Given records>
- - -

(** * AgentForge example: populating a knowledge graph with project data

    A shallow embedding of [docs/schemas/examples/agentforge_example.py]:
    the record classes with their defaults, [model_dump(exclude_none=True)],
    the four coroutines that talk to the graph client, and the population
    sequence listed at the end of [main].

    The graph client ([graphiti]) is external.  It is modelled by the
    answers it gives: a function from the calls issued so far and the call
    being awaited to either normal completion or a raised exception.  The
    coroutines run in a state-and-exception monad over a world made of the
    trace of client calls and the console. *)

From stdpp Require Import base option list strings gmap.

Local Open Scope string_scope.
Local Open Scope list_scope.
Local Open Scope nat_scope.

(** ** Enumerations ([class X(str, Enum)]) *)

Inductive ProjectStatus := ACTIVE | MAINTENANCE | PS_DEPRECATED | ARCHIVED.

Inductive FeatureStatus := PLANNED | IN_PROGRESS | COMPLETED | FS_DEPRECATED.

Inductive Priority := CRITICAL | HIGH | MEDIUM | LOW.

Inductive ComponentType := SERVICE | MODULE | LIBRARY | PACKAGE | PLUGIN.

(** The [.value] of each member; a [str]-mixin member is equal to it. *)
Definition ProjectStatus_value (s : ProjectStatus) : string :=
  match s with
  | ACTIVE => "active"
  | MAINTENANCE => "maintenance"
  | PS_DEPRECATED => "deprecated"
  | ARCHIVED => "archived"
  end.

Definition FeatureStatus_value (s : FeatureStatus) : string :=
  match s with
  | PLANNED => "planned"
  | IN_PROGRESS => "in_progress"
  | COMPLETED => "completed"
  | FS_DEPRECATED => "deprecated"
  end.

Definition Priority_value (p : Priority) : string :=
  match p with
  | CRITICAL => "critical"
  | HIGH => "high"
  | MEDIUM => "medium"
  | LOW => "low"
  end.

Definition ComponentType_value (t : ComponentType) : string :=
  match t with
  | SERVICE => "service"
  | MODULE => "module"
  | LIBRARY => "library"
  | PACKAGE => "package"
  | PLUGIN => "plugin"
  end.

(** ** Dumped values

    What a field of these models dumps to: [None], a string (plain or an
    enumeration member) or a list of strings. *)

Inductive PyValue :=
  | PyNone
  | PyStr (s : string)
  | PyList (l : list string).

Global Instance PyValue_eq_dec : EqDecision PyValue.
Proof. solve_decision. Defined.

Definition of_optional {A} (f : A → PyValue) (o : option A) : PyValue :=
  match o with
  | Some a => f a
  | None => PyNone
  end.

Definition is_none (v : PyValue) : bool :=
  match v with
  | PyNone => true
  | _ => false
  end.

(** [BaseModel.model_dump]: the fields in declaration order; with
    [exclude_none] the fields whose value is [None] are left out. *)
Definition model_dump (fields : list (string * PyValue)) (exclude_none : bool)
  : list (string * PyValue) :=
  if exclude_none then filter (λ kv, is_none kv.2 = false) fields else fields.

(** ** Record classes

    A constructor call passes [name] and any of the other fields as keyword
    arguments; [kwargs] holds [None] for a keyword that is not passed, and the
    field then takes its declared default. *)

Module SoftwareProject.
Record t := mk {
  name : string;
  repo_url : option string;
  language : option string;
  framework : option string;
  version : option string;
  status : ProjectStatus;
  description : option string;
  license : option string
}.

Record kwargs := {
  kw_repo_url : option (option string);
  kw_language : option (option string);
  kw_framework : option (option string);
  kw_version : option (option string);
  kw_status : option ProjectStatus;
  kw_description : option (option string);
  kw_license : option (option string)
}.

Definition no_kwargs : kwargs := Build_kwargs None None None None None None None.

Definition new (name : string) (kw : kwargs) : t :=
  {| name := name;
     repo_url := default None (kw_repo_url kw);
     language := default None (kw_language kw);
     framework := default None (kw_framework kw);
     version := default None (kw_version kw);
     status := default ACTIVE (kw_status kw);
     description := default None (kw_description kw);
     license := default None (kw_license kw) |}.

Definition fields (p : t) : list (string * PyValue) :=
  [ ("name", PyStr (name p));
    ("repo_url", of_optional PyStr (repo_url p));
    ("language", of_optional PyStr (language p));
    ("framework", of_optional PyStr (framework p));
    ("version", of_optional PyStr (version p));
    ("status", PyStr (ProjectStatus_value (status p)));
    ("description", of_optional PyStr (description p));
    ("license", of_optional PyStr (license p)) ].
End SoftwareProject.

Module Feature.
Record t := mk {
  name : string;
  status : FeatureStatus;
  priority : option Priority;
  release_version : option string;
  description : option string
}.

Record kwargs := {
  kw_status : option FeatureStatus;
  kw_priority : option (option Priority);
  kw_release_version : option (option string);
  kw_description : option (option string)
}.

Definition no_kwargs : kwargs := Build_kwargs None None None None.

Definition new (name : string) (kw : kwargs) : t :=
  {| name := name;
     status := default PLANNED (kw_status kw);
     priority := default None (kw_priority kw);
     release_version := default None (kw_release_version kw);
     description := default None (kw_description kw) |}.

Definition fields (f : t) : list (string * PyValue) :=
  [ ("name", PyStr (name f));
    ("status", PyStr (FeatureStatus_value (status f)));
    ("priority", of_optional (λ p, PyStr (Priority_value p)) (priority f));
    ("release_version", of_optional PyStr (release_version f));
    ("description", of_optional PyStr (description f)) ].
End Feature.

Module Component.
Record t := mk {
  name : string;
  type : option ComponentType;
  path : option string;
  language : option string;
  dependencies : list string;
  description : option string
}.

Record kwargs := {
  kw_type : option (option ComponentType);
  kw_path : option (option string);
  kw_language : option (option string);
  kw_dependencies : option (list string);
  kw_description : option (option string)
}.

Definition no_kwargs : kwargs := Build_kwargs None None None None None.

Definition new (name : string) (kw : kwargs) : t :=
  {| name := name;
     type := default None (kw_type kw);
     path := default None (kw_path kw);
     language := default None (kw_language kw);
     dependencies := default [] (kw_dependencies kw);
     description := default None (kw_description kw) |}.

- - -

What you should do>
If a line of the listing above contains "CRITICAL", pick it out and copy it.

Answer to the exercise>
Inductive Priority := CRITICAL | HIGH | MEDIUM | LOW.
  | CRITICAL => "critical"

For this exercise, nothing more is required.